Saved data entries
· · · · · · ·
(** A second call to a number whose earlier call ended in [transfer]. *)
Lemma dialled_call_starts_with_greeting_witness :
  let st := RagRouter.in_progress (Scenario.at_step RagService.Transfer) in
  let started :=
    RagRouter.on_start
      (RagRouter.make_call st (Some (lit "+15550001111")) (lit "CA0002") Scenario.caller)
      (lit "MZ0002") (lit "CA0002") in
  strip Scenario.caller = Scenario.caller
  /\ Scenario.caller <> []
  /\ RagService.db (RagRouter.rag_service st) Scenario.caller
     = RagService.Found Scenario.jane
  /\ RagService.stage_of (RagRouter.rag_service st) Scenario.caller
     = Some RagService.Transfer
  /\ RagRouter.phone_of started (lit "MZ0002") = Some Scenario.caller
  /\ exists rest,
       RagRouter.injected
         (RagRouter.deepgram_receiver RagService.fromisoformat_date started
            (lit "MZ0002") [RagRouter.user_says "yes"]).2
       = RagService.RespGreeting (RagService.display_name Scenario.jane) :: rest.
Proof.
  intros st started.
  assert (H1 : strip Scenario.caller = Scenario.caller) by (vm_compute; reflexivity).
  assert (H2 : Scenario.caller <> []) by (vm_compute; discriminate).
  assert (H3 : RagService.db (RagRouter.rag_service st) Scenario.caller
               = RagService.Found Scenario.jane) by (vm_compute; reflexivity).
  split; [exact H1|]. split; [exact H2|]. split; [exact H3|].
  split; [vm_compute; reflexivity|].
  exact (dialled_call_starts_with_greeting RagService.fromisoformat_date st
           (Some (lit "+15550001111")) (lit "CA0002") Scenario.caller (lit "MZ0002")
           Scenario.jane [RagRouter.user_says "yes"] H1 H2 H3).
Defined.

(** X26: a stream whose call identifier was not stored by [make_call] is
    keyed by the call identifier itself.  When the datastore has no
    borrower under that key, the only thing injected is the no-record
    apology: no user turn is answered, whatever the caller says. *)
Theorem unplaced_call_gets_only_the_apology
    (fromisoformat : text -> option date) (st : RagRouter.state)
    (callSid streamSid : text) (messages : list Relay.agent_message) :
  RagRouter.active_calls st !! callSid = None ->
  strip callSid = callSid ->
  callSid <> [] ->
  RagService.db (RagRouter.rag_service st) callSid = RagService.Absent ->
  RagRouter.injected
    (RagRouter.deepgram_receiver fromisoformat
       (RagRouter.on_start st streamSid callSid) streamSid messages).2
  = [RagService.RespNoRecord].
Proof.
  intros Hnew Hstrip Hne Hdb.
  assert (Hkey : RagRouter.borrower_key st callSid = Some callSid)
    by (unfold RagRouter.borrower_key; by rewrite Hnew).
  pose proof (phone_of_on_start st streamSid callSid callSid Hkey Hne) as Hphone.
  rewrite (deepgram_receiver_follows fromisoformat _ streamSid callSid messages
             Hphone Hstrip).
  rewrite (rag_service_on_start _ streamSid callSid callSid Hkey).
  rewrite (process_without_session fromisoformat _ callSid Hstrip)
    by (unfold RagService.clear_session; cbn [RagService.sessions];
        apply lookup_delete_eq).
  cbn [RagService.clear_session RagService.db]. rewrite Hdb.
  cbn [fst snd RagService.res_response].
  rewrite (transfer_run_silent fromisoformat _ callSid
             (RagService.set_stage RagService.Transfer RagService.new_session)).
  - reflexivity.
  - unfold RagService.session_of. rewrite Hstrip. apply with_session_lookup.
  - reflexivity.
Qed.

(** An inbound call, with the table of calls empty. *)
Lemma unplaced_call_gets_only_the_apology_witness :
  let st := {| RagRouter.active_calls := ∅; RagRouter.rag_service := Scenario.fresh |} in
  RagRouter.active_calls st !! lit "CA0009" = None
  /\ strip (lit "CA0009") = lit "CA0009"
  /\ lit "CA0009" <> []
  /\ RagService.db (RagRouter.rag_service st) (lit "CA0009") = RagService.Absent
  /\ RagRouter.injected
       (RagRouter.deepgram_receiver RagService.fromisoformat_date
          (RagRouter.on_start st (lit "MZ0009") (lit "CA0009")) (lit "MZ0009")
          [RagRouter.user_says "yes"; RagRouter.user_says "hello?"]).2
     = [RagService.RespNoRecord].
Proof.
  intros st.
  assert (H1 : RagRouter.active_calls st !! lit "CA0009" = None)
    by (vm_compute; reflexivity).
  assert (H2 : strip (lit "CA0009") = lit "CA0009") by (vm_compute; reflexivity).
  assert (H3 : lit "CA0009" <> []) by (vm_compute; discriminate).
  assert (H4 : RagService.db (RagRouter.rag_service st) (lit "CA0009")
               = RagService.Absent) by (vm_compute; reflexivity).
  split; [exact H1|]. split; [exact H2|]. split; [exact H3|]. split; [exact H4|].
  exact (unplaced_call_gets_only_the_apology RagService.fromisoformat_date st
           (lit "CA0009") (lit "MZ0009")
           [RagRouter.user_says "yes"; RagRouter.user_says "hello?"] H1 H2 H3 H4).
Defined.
· · · · · · ·
Instructions to follow: Please give the number of lines in the data above that include the string "hello", and nothing else.

Response area: 2